Task requirements:
All lines holding the word "false" in the listing below need to be copied.

Extracted material:
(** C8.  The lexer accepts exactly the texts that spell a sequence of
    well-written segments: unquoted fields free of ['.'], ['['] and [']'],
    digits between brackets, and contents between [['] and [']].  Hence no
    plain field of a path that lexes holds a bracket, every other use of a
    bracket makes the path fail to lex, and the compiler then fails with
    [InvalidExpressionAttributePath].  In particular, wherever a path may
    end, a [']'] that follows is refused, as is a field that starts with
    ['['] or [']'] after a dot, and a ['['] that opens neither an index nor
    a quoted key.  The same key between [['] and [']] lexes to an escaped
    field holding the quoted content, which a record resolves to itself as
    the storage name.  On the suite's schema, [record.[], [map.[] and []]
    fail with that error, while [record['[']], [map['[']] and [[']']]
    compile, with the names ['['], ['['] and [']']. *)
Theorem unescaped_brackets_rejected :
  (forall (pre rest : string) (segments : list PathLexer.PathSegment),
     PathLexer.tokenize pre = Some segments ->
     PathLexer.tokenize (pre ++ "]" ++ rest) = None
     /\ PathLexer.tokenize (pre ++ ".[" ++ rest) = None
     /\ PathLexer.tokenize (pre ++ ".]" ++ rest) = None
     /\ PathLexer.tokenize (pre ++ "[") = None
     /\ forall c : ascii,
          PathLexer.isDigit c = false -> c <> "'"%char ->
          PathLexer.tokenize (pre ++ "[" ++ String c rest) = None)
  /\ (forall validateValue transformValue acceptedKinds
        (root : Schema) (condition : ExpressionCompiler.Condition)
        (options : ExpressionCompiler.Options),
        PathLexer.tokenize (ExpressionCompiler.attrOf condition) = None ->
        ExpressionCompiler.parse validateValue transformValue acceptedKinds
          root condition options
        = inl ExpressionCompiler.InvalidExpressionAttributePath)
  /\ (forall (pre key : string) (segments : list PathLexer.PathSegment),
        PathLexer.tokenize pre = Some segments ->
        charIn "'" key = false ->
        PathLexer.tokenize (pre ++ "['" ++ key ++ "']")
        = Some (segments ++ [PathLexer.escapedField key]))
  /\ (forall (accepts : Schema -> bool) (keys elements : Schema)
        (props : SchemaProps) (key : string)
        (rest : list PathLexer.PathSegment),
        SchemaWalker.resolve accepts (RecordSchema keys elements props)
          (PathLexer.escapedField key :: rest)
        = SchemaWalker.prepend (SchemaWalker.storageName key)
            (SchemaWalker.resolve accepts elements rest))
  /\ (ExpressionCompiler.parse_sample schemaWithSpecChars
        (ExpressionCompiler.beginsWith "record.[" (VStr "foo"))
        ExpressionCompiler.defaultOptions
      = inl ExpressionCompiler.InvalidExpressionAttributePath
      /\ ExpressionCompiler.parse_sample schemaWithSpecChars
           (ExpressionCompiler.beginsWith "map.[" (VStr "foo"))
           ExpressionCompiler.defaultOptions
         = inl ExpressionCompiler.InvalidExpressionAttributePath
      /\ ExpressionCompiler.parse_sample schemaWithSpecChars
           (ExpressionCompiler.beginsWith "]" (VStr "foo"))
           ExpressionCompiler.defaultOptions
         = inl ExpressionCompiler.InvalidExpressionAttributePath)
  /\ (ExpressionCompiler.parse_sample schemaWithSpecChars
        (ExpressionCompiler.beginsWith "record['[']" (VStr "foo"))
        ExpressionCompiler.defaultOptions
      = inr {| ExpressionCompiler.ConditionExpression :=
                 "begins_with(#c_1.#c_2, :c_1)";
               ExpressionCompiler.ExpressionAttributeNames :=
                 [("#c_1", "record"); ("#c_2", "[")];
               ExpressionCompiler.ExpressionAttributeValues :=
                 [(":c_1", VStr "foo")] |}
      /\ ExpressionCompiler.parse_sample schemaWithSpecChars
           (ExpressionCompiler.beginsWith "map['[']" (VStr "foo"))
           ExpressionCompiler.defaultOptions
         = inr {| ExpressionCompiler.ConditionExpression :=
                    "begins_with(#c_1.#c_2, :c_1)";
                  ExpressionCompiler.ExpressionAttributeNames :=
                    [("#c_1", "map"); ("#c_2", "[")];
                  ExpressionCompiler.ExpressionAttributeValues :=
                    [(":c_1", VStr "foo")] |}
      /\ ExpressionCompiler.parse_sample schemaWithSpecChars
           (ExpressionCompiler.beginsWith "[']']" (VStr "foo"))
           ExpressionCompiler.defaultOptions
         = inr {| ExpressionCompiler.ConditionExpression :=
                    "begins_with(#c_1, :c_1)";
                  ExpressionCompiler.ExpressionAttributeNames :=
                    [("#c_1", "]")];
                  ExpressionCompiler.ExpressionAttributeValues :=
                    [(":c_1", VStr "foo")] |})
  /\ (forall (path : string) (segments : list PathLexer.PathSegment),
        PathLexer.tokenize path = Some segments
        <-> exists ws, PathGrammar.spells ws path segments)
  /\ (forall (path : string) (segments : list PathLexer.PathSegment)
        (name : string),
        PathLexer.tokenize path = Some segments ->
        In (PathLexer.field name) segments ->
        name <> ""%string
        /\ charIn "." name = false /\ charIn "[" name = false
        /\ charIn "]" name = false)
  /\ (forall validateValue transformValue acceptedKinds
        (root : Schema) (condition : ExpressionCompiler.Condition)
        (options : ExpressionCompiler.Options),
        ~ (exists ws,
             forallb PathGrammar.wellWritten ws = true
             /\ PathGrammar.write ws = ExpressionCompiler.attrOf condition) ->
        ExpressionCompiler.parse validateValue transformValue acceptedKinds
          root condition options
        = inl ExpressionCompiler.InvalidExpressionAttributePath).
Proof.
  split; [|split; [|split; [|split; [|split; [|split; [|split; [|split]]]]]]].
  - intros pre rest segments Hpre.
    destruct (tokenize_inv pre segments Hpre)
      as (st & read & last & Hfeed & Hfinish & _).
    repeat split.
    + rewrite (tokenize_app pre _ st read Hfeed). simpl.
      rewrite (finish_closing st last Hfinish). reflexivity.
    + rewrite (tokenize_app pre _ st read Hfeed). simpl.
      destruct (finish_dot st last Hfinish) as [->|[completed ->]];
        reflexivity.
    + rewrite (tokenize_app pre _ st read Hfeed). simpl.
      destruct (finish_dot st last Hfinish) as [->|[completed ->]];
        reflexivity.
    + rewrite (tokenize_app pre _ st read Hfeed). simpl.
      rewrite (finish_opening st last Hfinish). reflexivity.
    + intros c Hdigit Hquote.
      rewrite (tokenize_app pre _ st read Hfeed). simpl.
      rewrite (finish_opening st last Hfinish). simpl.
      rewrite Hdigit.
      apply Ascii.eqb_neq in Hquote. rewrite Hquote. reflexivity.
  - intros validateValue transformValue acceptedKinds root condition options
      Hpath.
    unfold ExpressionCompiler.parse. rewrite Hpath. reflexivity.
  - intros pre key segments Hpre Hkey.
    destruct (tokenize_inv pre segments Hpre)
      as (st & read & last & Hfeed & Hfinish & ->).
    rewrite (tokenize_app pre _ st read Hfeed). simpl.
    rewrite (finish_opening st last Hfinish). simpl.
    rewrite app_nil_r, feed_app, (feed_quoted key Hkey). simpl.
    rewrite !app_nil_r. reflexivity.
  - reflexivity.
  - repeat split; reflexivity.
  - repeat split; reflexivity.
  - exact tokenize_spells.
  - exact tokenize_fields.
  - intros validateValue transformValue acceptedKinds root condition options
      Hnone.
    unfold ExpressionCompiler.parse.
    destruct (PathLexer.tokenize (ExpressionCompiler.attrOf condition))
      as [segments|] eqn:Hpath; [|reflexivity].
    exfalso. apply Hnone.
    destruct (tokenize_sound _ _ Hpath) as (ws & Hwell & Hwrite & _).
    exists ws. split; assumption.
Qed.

Problem solution:
          PathLexer.isDigit c = false -> c <> "'"%char ->
        charIn "'" key = false ->
        /\ charIn "." name = false /\ charIn "[" name = false
        /\ charIn "]" name = false)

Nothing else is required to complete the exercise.